The Passing Parade: Cheap Shots from a Drive By Mind

"...difficile est saturam non scribere. Nam quis iniquae tam patiens urbis, tam ferreus, ut teneat se..." "...it is hard not to write Satire. For who is so tolerant of the unjust City, so steeled, that he can restrain himself... Juvenal, The Satires (1.30-32) akakyakakyevich@gmail.com

Tuesday, December 30, 2003

BUTT ENOUGH about such trivial concerns. Seagulls, indeed, what rot! Let us discuss Olympic farting contests instead. Farting contests, you say? Yes, indeed, farting contests. There were several farting events in the 1912 Olympics. There were the pairs farting, the hop, skip and fart, and a new event, the long fart. To win the long fart athletes had to stand in front of a candle and fart while the judges measured the length of the plume of fire that resulted and granted artistic points for shape and color of the flame. Serge Nikodemonovich Flatulov of Russia won the first gold medal for the long fart, but was later disqualified when the IOC discovered that he had been filling his large intestine almost to the breaking point with propane.
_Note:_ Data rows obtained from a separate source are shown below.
(** * The domain schema of app/models.py

    The program is a SQLModel schema: six string enumerations, the table
    classes with their [Field] declarations, and a few validation-only
    classes.  The embedding keeps the declarations as data, one entry per
    attribute in the order of the source, and gives them the meaning the
    declarations have for the validation layer (type, bound, default) and for
    the persistence layer (primary key, uniqueness, foreign key, nullability).
    Validation and the constructors follow the libraries the classes are built
    on; the insertion of rows and the storage of decimals, which no code of
    the schema file performs, follow the spec and are marked as such. *)

From Stdlib Require Import ZArith Lia.
From stdpp Require Import base option list strings gmap fin_maps.

Local Open Scope string_scope.
Local Open Scope Z_scope.

(** ** Enumerations *)

(** [class E(str, Enum)]: a finite list of members, each with a string value.
    A member of such a class is itself a string equal to its value. *)
Class PyEnum (A : Type) := {
  members : list A;
  value : A → string;
}.

(** [E(s)]: lookup of a member by its value. *)
Definition by_value {A} `{PyEnum A} (s : string) : option A :=
  find (λ m, String.eqb (value m) s) members.

Inductive StudentGrade := GRADE_4 | GRADE_5 | GRADE_6.

Inductive QuestionDifficulty := EASY | MEDIUM | HARD.

Inductive QuestionType := MULTIPLE_CHOICE | TRUE_FALSE | SHORT_ANSWER.

Inductive BadgeType :=
  LEVEL_COMPLETION | STREAK | PERFECT_SCORE | EXPLORER | SCHOLAR.

Inductive MediaType := IMAGE | AUDIO | VIDEO | DOCUMENT | MODEL_3D.

Inductive ARTriggerType := BANKNOTE | STAMP | TEXTBOOK_IMAGE | QR_CODE.

#[export] Instance StudentGrade_enum : PyEnum StudentGrade := {|
  members := [GRADE_4; GRADE_5; GRADE_6];
  value m := match m with
             | GRADE_4 => "4"
             | GRADE_5 => "5"
             | GRADE_6 => "6"
             end |}.

#[export] Instance QuestionDifficulty_enum : PyEnum QuestionDifficulty := {|
  members := [EASY; MEDIUM; HARD];
  value m := match m with
             | EASY => "easy"
             | MEDIUM => "medium"
             | HARD => "hard"
             end |}.

#[export] Instance QuestionType_enum : PyEnum QuestionType := {|
  members := [MULTIPLE_CHOICE; TRUE_FALSE; SHORT_ANSWER];
  value m := match m with
             | MULTIPLE_CHOICE => "multiple_choice"
             | TRUE_FALSE => "true_false"
             | SHORT_ANSWER => "short_answer"
             end |}.

#[export] Instance BadgeType_enum : PyEnum BadgeType := {|
  members := [LEVEL_COMPLETION; STREAK; PERFECT_SCORE; EXPLORER; SCHOLAR];
  value m := match m with
             | LEVEL_COMPLETION => "level_completion"
             | STREAK => "streak"
             | PERFECT_SCORE => "perfect_score"
             | EXPLORER => "explorer"
             | SCHOLAR => "scholar"
             end |}.

#[export] Instance MediaType_enum : PyEnum MediaType := {|
  members := [IMAGE; AUDIO; VIDEO; DOCUMENT; MODEL_3D];
  value m := match m with
             | IMAGE => "image"
             | AUDIO => "audio"
             | VIDEO => "video"
             | DOCUMENT => "document"
             | MODEL_3D => "model_3d"
             end |}.

#[export] Instance ARTriggerType_enum : PyEnum ARTriggerType := {|
  members := [BANKNOTE; STAMP; TEXTBOOK_IMAGE; QR_CODE];
  value m := match m with
             | BANKNOTE => "banknote"
             | STAMP => "stamp"
             | TEXTBOOK_IMAGE => "textbook_image"
             | QR_CODE => "qr_code"
             end |}.

(** The enumeration classes, as they appear in annotations. *)
Inductive EnumClass :=
  | cStudentGrade | cQuestionDifficulty | cQuestionType
  | cBadgeType | cMediaType | cARTriggerType.

(** Whether [E(s)] finds a member, for the class named by [c]. *)
Definition enum_accepts (c : EnumClass) (s : string) : bool :=
  match c with
  | cStudentGrade => bool_decide (is_Some (by_value (A:=StudentGrade) s))
  | cQuestionDifficulty => bool_decide (is_Some (by_value (A:=QuestionDifficulty) s))
  | cQuestionType => bool_decide (is_Some (by_value (A:=QuestionType) s))
  | cBadgeType => bool_decide (is_Some (by_value (A:=BadgeType) s))
  | cMediaType => bool_decide (is_Some (by_value (A:=MediaType) s))
  | cARTriggerType => bool_decide (is_Some (by_value (A:=ARTriggerType) s))
  end.

(** ** Values *)

Inductive digit := d0 | d1 | d2 | d3 | d4 | d5 | d6 | d7 | d8 | d9.

Definition digit_val (d : digit) : Z :=
  match d with
  | d0 => 0 | d1 => 1 | d2 => 2 | d3 => 3 | d4 => 4
  | d5 => 5 | d6 => 6 | d7 => 7 | d8 => 8 | d9 => 9
  end.

(** A finite [decimal.Decimal], as [as_tuple()] shows it: the sign, the
    digits of the coefficient (most significant first) and the exponent. *)
Record decimal := Dec {
  dsign : bool;
  ddigits : list digit;
  dexp : Z;
}.

#[local] Set Warnings "-register-all".

(** JSON payloads ([sa_column=Column(JSON)]). *)
Inductive json :=
  | JNull
  | JBool (b : bool)
  | JInt (n : Z)
  | JStr (s : string)
  | JList (l : list json)
  | JDict (d : list (string * json)).

(** The values an attribute can be given.  A [datetime] is a count of
    microseconds; an enumeration member is its string value. *)
Inductive pyvalue :=
  | VNone
  | VBool (b : bool)
  | VInt (n : Z)
  | VStr (s : string)
  | VDecimal (d : decimal)
  | VDatetime (t : Z)
  | VJson (j : json).

#[export] Instance digit_eq_dec : EqDecision digit.
Proof. solve_decision. Defined.

#[export] Instance decimal_eq_dec : EqDecision decimal.
Proof. solve_decision. Defined.

Definition json_eq_dec : ∀ a b : json, {a = b} + {a ≠ b}.
Proof.
  fix IH 1. intros a b.
  destruct a as [|x|x|x|l|d], b as [|y|y|y|l'|d'];
    try (right; discriminate); try (left; reflexivity).
  - destruct (decide (x = y)) as [->|]; [left|right]; congruence.
  - destruct (decide (x = y)) as [->|]; [left|right]; congruence.
  - destruct (decide (x = y)) as [->|]; [left|right]; congruence.
  - destruct (list_eq_dec (dec:=IH) l l') as [->|]; [left|right]; congruence.
  - assert (∀ p q : string * json, {p = q} + {p ≠ q}) as Hp.
    { intros [k v] [k' v'].
      destruct (decide (k = k')) as [->|]; [|right; congruence].
      destruct (IH v v') as [->|]; [left|right]; congruence. }
    destruct (list_eq_dec (dec:=Hp) d d') as [->|]; [left|right]; congruence.
Defined.

#[export] Instance json_eq_decision : EqDecision json := json_eq_dec.

#[export] Instance pyvalue_eq_dec : EqDecision pyvalue.
Proof. solve_decision. Defined.

(** ** Attribute declarations *)

(** The annotation of an attribute, without its [Optional]. *)
Inductive pytype :=
  | t_int
  | t_str
  | t_bool
  | t_datetime
  | t_Decimal
  | t_enum (c : EnumClass)
  | t_List_str
  | t_List_int
  | t_Dict_str_Any.

Inductive annotation :=
  | Plain (t : pytype)
  | Optional (t : pytype).

(** The keyword arguments of [Field(...)] that occur in the schema.  A bare
    assignment [x: T = v] is [kw_default v]. *)
Inductive field_arg :=
  | kw_default (v : pyvalue)
  | kw_default_factory_utcnow
  | kw_primary_key
  | kw_unique
  | kw_index
  | kw_foreign_key (table column : string)
  | kw_max_length (n : nat)
  | kw_ge (z : Z)
  | kw_le (z : Z)
  | kw_gt (z : Z)
  | kw_max_digits (n : nat)
  | kw_decimal_places (n : nat)
  | kw_sa_column_JSON.

Record field := Fld {
  fname : string;
  fannot : annotation;
  fargs : list field_arg;
}.

(** A class of the schema: [tablename] is [Some] for [table=True]. *)
Record model := Model {
  mname : string;
  tablename : option string;
  fields : list field;
}.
Flatulov always denied any wrongdoing and spent years touring Russia with the gold medal he refused to return, giving demonstrations and encouraging Russian youth to take up the long fart. Flatulov’s end came in 1929 during a demonstration at the Bolshoi ballet's theater in Moscow, when he accidentally set fire to Stalin’s mustache, a prima ballerina, two children, and half the Politburo. Comrade Flatulov was immediately taken outside and shot, whereupon the unused propane in his large intestine exploded, killing the firing squad and a stray dog. The long fart was subsequently banned in the Soviet Union as a capitalist diversion unworthy of a socialist people.